LaToya Ruby Frazier: Selected Works
May 14 - July 09, 2015
  • Grandma Ruby and Me, 2005, from The Notion of Family
LaToya Ruby Frazier (born in Braddock, Pennsylvania, 1982) received her BFA in photography and graphic design in 2004 at Edinboro University of Pennsylvania, and her MFA in 2007 from the College of Visual and Performing Arts at Syracuse University, New York. In 2011, Frazier completed the Whitney Museum of American Art Independent Study Program and shortly thereafter was appointed Critic in Photography at the Yale University School of Art. Currently she is an Assistant Professor in Photography at the School of the Art Institute of Chicago. Her first New York solo exhibition, A Haunted Capital, was held at the Brooklyn Museum in 2013. Frazier has received numerous grants and awards, including a 2014 Guggenheim Fellowship and a 2015 TED Fellowship.

In Aperture Gallery’s Bookstore

In celebration of LaToya Ruby Frazier’s first book, The Notion of Family (Aperture, 2014), and in honor of her recently received Infinity Award for Publication (presented by the International Center of Photography), Aperture Foundation presents a selection of photographs and videos related to the publication and to Frazier’s ongoing work.

With her work in both photography and video, Frazier offers an incisive exploration of the legacy of racism and economic decline in America’s small towns, as embodied by her hometown of Braddock, Pennsylvania. The work also considers the impact of that decline on the community and on her family, creating a statement both personal and truly political: a complicated layering of and intervention in the histories and narratives of the region.

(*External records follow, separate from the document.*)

(** C8.  A login with a number no stored user has answers 404; when the
    first stored user with the number has another MPIN it answers 401;
    otherwise it answers 200 with the profiles of the stored users whose
    number is not the caller's, which are all other users when the
    caller's number is stored once. *)
Theorem login_outcomes (users : list user) (mobile mpin' : jsstring) :
  ((∀ u, u ∈ users → mobile_number u ≠ mobile) →
   login users mobile mpin' = Fail 404 (lit "User not found."))
  ∧ (∀ before caller after,
       users = before ++ caller :: after →
       (∀ u, u ∈ before → mobile_number u ≠ mobile) →
       mobile_number caller = mobile →
       (mpin caller ≠ mpin' →
        login users mobile mpin' = Fail 401 (lit "Invalid MPIN."))
       ∧ (mpin caller = mpin' →
          login users mobile mpin'
          = Ok200 {| login_message := lit "Login successful";
                     login_user := public_profile caller;
                     login_contacts :=
                       public_profile
                         <$> filter (λ u, mobile_number u ≠ mobile) users |})
       ∧ (mpin caller = mpin' →
          (∀ u, u ∈ after → mobile_number u ≠ mobile) →
          login users mobile mpin'
          = Ok200 {| login_message := lit "Login successful";
                     login_user := public_profile caller;
                     login_contacts := public_profile <$> (before ++ after) |})).
Proof.
  split.
  - intros Habsent. unfold login. by rewrite (find_absent _ _ Habsent).
  - intros before caller after -> Hbefore Hcaller.
    unfold login. rewrite (find_first _ _ _ _ Hbefore Hcaller).
    split; [|split].
    + intros Hmpin. by rewrite (proj2 (str_eqb_false _ _) Hmpin).
    + intros Hmpin. by rewrite (proj2 (str_eqb_true _ _) Hmpin).
    + intros Hmpin Hafter. rewrite (proj2 (str_eqb_true _ _) Hmpin). simpl.
      do 2 f_equal. unfold public_profile. f_equal.
      rewrite filter_app, filter_cons_False by (intros H; by apply H).
      by rewrite !filter_keeps_others.
Qed.

(** An unknown number, Bob with Ada's MPIN, and Bob with his own. *)
Lemma login_outcomes_witness :
  login [Sample.ada; Sample.bob] (lit "5550111") (lit "1234")
  = Fail 404 (lit "User not found.")
  ∧ login [Sample.ada; Sample.bob] (lit "5550199") (lit "1234")
    = Fail 401 (lit "Invalid MPIN.")
  ∧ login [Sample.ada; Sample.bob] (lit "5550199") (lit "4321")
    = Ok200 {| login_message := lit "Login successful";
               login_user := public_profile Sample.bob;
               login_contacts := [public_profile Sample.ada] |}.
Proof.
  split; [|split].
  - apply (proj1 (login_outcomes _ _ _)).
    intros u Hu.
    apply elem_of_cons in Hu as [->|Hu]; [by_computing|].
    apply list_elem_of_singleton in Hu as ->. by_computing.
  - apply (proj2 (login_outcomes _ _ _) [Sample.ada] Sample.bob []).
    + reflexivity.
    + intros u ->%list_elem_of_singleton. by_computing.
    + reflexivity.
    + by_computing.
  - apply (proj2 (login_outcomes _ _ _) [Sample.ada] Sample.bob []).
    + reflexivity.
    + intros u ->%list_elem_of_singleton. by_computing.
    + reflexivity.
    + reflexivity.
    + intros u Hu. by apply elem_of_nil in Hu.
Defined.

Lemma find_same_to_login caller (users users' : list user) :
  Forall2 (same_to_login caller) users users' →
  match find (λ u, str_eqb (mobile_number u) caller) users,
        find (λ u, str_eqb (mobile_number u) caller) users' with
  | Some u, Some v => public_profile u = public_profile v ∧ mpin u = mpin v
  | None, None => True
  | _, _ => False
  end.
Proof.
  induction 1 as [|u v users users' (Hm & Hn & Hp) _ IH]; simpl; [done|].
  rewrite <- Hm.
  destruct (str_eqb (mobile_number u) caller) eqn:E; [|exact IH].
  apply str_eqb_true in E. split; [|auto].
  unfold public_profile. by rewrite Hm, Hn.
Qed.

Lemma contacts_same_to_login caller (users users' : list user) :
  Forall2 (same_to_login caller) users users' →
  public_profile <$> filter (λ u, mobile_number u ≠ caller) users
  = public_profile <$> filter (λ u, mobile_number u ≠ caller) users'.
Proof.
  induction 1 as [|u v users users' (Hm & Hn & Hp) _ IH]; [done|].
  destruct (decide (mobile_number u = caller)) as [Hu|Hu].
  - rewrite !filter_cons_False; [done | |]; intros H; apply H; congruence.
  - rewrite !filter_cons_True by congruence. rewrite !fmap_cons.
    rewrite IH. f_equal. unfold public_profile. by rewrite Hm, Hn.
Qed.

(** C10.  The login response depends on no password hash, e-mail address
    or wallet, and on no MPIN but the caller's: two directories whose
    users agree pairwise on number and name, and on the MPIN where the
    number is the one supplied, get the same response, whichever of 404,
    401 and 200 it is. *)
Theorem login_hides_secrets (users users' : list user)
    (mobile mpin' : jsstring) :
  Forall2 (same_to_login mobile) users users' →
  login users mobile mpin' = login users' mobile mpin'.
Proof.
  intros Hsame. unfold login.
  pose proof (find_same_to_login _ _ _ Hsame) as Hfind.
  pose proof (contacts_same_to_login _ _ _ Hsame) as Hcontacts.
  destruct (find _ users) as [u|], (find _ users') as [v|]; try done.
  destruct Hfind as [Hprofile Hmpin]. rewrite <- Hmpin.
  destruct (negb (str_eqb (mpin u) mpin')); [done|].
  unfold public_profile in *. by rewrite Hprofile, Hcontacts.
Qed.

(** Ada logs in to two directories that differ in her e-mail address,
    password hash and wallet, and in Bob's MPIN. *)
Lemma login_hides_secrets_witness :
  login [Sample.ada; Sample.bob] (lit "5550100") (lit "1234")
  = login [Sample.ada'; Sample.bob'] (lit "5550100") (lit "1234").
Proof.
  apply login_hides_secrets.
  repeat constructor; simpl; intros H; exfalso; revert H;
    by_computing.
Defined.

Frazier has compellingly set her story of three generations—her Grandma Ruby, her mother, and herself—against larger questions of civic responsibility and socioeconomic transition. The work documents her own struggles and interactions with family and the expectations of community, and includes the documentation of the demise of Braddock’s only hospital, reinforcing the idea that the history of a place is frequently written on the body as well as the landscape. With The Notion of Family, Frazier knowingly acknowledges and expands upon the traditions of classic black-and-white documentary photography, enlisting the participation of her family, and of her mother in particular. In the creation of these collaborative works, Frazier reinforces the idea of art- and image-making as a transformative act—a means of resetting traditional power dynamics and narratives, both those of her family and of the community at large.

Presented here, for the first time in New York, are recent color images that were part of Frazier’s installation Born By a River at the Seattle Art Museum. These images are an extension of her prior work and document Braddock from the air—a dramatically different vantage point by which to view her community and the landscape-in-crisis that has informed Braddock’s history and the experiences of Frazier’s family.

The Notion of Family is part of Aperture Foundation’s First Book Initiative to publish new work by emerging artists.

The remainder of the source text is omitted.